Find every line in the data that contains the word "ToLower". Return each of those lines.

Collected data
━━━━━━━━━━

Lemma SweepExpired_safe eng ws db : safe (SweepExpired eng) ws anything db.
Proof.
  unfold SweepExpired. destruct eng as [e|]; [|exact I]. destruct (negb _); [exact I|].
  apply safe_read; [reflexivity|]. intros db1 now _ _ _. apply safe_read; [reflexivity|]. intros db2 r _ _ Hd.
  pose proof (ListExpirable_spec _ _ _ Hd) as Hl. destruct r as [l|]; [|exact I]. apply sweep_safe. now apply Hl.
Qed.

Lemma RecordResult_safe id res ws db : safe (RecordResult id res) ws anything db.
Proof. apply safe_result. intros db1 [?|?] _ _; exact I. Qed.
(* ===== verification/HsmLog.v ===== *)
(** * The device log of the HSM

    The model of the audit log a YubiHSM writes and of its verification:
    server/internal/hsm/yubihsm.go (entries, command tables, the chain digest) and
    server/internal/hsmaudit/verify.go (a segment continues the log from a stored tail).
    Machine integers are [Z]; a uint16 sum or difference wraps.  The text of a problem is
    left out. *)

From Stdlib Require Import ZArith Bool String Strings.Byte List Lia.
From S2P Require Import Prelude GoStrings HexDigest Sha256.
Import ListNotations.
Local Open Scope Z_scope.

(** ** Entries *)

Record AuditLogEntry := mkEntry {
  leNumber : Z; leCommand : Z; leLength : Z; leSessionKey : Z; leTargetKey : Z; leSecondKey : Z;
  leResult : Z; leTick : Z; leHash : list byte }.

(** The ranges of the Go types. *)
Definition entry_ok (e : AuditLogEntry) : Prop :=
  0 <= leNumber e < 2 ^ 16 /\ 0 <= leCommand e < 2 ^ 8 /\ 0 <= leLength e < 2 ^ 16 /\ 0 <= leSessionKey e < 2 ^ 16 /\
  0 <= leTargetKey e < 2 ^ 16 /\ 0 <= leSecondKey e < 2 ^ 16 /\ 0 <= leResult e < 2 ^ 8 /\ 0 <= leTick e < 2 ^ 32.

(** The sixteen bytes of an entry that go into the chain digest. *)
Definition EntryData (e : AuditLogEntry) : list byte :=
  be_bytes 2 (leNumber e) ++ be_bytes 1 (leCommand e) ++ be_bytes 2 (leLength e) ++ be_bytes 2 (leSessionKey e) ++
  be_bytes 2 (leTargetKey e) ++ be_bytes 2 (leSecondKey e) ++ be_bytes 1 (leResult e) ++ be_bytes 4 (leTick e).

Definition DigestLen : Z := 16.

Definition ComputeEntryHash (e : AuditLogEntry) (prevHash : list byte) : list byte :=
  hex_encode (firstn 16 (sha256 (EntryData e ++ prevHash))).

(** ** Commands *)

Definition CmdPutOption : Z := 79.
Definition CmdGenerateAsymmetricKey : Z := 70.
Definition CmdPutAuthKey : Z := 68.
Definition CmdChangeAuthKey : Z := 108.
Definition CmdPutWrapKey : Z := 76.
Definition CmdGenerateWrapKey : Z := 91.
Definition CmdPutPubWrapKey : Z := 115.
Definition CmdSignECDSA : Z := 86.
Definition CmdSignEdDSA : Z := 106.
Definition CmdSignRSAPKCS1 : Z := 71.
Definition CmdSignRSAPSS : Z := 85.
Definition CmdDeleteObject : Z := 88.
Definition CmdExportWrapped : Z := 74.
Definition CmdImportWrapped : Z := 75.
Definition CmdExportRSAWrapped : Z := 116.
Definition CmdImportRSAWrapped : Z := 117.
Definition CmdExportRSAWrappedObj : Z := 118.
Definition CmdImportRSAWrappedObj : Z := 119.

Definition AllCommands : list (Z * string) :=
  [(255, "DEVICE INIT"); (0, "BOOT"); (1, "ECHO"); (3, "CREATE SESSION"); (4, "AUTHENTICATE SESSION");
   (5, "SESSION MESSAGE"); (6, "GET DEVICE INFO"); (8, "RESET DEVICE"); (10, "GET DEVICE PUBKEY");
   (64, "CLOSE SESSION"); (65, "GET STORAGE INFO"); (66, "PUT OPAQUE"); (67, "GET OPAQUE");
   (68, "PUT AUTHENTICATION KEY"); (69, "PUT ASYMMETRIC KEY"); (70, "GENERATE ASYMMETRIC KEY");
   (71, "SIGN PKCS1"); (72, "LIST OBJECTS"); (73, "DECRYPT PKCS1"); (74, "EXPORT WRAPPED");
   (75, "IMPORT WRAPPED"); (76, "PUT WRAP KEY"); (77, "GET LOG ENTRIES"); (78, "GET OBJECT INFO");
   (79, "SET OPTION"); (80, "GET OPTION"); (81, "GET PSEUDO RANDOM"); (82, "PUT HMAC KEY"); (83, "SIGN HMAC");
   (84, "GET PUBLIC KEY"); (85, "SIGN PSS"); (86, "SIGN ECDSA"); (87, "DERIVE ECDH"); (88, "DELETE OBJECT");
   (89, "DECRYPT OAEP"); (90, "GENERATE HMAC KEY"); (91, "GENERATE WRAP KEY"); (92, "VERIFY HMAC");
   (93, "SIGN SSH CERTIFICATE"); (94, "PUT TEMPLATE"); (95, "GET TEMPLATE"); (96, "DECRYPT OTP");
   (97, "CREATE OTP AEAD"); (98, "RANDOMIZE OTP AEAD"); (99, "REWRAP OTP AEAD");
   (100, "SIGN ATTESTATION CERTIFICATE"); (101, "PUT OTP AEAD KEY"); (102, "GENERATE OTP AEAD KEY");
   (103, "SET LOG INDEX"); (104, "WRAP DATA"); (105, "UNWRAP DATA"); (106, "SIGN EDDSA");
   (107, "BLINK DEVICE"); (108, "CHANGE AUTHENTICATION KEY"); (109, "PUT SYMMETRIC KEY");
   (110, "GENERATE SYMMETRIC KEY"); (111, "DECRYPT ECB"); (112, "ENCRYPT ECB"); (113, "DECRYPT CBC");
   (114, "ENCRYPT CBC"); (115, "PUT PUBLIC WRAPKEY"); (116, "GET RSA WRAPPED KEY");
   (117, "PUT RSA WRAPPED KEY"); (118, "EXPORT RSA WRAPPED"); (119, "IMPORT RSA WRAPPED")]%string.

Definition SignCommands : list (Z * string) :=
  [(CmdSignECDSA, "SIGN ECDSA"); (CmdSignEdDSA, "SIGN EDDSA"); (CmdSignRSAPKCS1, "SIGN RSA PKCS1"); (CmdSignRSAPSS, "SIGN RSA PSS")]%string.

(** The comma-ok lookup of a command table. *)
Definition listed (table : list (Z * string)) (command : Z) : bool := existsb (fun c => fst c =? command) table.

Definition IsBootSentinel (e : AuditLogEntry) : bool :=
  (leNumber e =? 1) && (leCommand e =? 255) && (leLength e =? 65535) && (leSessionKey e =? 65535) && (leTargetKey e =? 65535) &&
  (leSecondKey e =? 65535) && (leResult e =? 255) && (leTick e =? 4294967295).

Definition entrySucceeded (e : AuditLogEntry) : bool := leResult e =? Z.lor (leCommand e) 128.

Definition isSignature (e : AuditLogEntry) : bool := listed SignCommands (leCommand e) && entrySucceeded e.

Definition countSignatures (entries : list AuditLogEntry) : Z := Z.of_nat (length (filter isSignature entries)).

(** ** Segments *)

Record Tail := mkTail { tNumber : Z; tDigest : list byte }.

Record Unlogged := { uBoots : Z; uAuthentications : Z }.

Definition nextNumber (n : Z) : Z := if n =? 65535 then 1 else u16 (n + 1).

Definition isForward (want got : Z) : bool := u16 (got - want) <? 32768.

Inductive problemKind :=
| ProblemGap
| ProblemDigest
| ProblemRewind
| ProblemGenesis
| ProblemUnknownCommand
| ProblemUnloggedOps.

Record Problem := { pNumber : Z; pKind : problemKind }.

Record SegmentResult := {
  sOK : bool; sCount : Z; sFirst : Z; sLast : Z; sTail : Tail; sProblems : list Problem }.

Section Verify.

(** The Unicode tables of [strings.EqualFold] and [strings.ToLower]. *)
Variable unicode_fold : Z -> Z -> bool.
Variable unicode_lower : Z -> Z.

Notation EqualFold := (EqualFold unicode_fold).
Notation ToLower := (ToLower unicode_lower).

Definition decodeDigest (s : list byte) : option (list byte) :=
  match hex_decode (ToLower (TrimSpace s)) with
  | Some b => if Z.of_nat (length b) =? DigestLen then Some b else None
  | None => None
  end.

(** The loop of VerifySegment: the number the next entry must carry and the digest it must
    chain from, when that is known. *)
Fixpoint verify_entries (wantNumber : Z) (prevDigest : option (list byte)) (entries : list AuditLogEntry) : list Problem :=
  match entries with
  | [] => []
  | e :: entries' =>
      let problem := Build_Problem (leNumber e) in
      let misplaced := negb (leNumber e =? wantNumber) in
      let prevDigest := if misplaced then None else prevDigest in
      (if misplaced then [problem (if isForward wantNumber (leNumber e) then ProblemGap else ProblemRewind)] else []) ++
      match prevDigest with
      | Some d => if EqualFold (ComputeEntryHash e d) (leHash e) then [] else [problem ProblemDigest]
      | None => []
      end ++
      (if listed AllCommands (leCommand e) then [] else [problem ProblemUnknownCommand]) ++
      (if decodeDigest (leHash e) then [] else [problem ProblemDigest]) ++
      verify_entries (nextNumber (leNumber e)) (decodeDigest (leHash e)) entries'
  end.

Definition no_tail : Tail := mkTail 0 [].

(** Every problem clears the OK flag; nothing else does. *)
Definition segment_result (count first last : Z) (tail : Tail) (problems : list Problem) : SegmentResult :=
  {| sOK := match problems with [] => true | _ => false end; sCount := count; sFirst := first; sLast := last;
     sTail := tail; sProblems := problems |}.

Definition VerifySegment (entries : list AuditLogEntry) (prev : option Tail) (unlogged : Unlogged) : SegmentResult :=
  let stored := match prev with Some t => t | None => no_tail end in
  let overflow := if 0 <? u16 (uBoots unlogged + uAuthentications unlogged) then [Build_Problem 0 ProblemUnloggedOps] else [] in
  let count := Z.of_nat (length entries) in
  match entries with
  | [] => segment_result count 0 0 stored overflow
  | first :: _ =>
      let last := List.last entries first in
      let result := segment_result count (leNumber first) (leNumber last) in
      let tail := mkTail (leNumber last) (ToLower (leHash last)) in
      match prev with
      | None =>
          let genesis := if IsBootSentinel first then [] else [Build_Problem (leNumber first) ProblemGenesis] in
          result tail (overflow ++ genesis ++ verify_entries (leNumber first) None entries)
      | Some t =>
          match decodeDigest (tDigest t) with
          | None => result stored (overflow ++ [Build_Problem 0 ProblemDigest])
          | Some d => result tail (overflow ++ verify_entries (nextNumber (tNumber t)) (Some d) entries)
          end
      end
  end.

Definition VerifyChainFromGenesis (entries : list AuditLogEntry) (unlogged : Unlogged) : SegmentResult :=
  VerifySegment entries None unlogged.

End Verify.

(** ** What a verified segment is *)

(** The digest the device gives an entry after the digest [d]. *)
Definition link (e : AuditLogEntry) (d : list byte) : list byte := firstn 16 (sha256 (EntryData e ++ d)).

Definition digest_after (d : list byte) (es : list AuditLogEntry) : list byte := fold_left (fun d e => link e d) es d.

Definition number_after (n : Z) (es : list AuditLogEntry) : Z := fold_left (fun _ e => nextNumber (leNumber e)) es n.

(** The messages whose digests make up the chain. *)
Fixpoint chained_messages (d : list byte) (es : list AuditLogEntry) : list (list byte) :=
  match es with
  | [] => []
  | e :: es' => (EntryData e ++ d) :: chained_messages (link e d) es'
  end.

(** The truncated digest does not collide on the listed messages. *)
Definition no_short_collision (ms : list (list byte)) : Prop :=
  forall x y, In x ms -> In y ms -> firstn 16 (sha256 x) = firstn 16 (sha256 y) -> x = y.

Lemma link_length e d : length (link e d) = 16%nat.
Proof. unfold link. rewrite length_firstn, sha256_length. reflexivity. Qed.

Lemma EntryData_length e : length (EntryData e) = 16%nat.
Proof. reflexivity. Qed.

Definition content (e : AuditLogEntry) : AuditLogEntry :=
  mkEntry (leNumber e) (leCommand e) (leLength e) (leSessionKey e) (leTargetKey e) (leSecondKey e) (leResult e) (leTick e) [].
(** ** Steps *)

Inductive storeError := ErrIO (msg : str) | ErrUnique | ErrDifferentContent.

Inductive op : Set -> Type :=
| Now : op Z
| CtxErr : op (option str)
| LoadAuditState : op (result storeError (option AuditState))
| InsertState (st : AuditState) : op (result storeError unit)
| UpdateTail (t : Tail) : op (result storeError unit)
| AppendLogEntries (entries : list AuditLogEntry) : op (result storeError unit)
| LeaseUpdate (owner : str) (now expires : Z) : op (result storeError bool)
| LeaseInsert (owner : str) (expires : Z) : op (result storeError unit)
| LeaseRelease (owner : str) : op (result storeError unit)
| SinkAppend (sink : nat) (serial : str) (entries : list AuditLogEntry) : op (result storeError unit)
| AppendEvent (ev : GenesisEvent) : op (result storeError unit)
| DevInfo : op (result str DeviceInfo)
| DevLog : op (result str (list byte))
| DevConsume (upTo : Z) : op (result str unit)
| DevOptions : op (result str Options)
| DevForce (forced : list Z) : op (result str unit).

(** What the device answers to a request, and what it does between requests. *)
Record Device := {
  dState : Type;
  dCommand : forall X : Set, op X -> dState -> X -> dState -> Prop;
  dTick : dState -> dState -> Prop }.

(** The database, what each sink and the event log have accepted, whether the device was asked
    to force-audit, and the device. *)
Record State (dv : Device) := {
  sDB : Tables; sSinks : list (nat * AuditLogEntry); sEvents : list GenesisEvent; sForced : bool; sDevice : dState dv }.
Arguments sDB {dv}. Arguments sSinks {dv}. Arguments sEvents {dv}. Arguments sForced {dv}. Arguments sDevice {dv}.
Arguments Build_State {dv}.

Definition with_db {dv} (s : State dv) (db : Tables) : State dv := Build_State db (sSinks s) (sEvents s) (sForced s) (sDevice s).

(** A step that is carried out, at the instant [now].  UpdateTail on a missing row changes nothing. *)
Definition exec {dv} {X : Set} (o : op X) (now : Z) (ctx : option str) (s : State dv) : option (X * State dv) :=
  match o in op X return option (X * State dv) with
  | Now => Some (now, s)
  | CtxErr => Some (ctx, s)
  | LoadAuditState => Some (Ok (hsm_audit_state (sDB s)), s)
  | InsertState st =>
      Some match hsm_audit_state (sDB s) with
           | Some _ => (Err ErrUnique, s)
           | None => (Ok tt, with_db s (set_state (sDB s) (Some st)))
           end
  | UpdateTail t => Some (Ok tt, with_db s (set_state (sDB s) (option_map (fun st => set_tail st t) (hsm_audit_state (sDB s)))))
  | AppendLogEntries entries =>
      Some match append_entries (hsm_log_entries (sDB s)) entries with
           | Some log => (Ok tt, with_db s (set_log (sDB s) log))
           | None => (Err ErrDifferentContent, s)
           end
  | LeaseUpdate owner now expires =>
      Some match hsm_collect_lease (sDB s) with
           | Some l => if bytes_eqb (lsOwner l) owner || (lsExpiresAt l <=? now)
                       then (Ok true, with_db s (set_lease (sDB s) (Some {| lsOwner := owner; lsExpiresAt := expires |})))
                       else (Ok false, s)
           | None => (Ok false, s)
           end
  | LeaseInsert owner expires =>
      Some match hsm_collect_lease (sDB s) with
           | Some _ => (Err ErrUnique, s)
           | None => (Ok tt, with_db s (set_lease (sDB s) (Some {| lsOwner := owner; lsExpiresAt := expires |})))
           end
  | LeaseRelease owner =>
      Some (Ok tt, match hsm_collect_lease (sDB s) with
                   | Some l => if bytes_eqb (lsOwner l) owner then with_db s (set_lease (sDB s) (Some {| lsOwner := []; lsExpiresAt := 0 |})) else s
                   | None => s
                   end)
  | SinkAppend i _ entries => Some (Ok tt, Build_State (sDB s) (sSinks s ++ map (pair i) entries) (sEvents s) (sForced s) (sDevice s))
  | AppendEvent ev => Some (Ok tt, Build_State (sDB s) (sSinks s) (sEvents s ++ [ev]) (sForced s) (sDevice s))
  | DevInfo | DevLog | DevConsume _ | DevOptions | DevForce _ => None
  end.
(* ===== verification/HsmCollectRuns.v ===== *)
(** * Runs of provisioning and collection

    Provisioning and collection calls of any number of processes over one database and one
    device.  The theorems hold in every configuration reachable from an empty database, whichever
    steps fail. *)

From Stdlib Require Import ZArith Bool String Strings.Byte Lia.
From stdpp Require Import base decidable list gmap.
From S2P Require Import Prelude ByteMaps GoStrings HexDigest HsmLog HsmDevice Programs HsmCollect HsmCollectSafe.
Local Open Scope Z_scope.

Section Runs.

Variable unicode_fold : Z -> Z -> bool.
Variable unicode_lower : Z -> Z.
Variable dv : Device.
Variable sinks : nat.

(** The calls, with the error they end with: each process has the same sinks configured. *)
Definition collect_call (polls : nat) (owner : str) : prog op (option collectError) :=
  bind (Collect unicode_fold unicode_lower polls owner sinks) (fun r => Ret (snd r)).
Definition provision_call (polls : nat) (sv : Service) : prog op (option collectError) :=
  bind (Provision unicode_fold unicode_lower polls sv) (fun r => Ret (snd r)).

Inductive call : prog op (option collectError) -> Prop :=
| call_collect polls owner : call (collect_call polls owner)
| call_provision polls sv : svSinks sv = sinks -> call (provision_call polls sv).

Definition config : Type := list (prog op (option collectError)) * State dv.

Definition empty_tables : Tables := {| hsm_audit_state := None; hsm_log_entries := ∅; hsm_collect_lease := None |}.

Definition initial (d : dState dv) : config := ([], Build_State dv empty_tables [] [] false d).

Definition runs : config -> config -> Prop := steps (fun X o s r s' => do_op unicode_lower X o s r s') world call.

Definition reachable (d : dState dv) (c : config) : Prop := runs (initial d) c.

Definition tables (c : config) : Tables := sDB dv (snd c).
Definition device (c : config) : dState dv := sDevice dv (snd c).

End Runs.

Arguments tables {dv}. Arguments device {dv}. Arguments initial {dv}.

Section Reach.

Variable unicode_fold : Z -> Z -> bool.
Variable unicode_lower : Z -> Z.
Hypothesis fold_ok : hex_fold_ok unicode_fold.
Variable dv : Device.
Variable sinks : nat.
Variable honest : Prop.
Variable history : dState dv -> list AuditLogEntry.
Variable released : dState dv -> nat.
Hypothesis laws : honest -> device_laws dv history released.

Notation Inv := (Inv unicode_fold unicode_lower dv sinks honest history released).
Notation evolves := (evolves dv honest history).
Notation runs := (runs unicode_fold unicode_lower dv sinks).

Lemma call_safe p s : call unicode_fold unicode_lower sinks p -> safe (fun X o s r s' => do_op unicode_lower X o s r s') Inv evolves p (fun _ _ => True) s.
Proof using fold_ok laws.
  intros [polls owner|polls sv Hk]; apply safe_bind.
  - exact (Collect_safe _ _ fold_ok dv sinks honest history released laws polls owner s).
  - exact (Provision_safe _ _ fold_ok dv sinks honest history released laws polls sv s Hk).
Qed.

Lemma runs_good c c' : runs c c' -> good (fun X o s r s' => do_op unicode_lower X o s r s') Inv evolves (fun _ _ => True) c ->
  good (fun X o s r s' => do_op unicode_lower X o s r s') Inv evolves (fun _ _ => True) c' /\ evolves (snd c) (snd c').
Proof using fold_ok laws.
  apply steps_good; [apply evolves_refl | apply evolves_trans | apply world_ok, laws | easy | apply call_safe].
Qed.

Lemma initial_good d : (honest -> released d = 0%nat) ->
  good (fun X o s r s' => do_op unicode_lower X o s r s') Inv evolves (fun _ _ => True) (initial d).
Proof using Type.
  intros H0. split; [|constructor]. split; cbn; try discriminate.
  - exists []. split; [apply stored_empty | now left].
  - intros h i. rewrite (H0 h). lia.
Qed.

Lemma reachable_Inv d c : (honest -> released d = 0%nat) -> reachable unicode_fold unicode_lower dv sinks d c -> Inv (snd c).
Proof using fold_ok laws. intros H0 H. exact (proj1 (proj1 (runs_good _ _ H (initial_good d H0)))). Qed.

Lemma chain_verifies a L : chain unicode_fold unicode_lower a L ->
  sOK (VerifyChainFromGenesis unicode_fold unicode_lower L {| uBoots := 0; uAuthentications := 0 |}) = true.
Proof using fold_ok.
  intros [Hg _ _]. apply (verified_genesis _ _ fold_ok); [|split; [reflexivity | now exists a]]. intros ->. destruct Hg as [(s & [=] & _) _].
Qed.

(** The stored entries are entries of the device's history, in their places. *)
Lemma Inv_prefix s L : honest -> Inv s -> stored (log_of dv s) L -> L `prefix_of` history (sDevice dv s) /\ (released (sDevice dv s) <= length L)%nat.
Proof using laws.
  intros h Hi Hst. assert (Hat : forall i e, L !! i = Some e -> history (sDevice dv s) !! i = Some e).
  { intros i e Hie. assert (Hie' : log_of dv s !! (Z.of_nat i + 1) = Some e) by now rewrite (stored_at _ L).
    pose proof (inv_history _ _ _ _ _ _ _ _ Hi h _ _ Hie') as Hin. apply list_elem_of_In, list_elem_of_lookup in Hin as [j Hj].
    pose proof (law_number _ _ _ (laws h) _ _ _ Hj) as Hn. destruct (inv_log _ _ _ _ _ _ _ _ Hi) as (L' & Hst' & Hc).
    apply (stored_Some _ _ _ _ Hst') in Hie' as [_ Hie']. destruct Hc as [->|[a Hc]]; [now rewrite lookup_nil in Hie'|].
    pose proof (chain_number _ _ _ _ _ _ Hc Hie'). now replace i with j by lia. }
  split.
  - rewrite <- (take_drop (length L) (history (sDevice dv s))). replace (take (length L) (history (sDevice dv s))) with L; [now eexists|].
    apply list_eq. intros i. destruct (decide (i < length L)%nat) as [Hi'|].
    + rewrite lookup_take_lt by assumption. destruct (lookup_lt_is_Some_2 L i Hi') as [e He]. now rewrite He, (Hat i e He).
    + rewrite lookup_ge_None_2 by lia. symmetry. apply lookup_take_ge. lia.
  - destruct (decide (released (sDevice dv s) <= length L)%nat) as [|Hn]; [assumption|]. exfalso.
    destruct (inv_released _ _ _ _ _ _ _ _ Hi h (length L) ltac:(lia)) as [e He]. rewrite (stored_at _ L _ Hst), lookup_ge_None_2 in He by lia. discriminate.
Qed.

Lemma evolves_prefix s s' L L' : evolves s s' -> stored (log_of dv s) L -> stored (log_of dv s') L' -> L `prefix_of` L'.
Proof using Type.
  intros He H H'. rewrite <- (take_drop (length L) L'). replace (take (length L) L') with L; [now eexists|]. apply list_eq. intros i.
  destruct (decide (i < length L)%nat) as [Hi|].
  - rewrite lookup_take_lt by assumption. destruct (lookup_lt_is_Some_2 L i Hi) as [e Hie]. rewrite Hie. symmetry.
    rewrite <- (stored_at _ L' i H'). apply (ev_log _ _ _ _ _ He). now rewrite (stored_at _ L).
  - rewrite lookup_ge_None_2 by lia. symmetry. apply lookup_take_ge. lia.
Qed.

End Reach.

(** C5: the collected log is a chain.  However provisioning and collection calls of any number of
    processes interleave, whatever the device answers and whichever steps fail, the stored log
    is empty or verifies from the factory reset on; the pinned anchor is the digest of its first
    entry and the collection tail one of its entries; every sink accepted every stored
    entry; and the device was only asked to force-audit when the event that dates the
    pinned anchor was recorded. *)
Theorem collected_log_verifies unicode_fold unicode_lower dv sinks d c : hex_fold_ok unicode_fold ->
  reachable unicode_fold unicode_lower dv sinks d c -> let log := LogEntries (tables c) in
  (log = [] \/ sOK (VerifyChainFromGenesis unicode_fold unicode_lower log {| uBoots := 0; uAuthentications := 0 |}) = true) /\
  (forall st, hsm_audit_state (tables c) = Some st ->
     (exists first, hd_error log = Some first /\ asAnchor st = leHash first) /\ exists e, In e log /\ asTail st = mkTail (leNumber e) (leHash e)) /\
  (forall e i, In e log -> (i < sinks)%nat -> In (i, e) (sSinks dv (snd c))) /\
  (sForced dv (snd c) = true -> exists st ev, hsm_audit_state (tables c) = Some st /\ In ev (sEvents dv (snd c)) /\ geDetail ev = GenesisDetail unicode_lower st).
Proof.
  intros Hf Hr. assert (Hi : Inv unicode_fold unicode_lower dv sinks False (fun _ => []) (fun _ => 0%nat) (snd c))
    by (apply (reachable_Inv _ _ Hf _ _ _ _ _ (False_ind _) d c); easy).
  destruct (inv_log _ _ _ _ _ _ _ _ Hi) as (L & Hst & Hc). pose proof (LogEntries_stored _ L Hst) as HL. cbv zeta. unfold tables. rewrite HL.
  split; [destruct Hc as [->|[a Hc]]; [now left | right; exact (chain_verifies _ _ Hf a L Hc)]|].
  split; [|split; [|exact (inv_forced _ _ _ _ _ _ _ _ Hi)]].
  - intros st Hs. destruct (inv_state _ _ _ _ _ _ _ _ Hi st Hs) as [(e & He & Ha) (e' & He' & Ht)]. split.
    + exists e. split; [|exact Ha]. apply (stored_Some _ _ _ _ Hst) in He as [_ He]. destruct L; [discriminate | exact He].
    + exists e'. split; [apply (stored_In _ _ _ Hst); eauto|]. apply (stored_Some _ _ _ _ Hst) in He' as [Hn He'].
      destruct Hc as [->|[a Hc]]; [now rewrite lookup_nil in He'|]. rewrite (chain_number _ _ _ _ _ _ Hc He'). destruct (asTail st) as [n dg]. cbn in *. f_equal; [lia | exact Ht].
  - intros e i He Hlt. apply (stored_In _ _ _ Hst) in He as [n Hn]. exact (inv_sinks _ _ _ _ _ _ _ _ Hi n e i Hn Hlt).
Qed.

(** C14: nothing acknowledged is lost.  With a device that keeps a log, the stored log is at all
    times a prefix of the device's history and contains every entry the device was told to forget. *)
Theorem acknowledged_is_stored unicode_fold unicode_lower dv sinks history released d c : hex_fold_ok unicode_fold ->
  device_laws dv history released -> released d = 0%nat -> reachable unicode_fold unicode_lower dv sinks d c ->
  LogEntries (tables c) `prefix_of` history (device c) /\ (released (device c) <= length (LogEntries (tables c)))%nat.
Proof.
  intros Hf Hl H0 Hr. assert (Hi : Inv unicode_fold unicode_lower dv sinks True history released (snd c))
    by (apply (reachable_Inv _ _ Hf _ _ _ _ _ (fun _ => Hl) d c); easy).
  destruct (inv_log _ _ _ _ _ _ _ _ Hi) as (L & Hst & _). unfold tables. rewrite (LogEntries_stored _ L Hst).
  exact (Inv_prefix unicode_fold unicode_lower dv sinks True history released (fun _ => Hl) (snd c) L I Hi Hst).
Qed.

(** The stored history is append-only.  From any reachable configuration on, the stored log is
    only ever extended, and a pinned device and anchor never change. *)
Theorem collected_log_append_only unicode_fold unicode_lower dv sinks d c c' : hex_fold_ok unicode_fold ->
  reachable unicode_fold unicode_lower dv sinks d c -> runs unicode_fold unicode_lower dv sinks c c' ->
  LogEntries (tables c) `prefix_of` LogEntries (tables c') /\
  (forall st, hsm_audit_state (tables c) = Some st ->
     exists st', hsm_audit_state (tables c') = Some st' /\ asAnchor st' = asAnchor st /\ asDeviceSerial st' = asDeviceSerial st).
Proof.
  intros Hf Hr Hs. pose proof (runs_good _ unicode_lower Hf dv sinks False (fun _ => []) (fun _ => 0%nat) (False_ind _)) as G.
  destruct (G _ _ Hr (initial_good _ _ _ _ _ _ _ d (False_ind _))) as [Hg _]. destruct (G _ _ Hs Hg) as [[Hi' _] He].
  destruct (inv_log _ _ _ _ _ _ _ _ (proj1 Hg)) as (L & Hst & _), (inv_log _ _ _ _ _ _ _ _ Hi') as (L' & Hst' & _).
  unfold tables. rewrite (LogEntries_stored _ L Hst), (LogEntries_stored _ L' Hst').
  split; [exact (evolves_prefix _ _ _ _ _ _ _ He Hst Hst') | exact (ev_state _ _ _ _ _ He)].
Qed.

━━━━━━━━━━

[Exercise answer]
(** The Unicode tables of [strings.EqualFold] and [strings.ToLower]. *)
Notation ToLower := (ToLower unicode_lower).
  match hex_decode (ToLower (TrimSpace s)) with
      let tail := mkTail (leNumber last) (ToLower (leHash last)) in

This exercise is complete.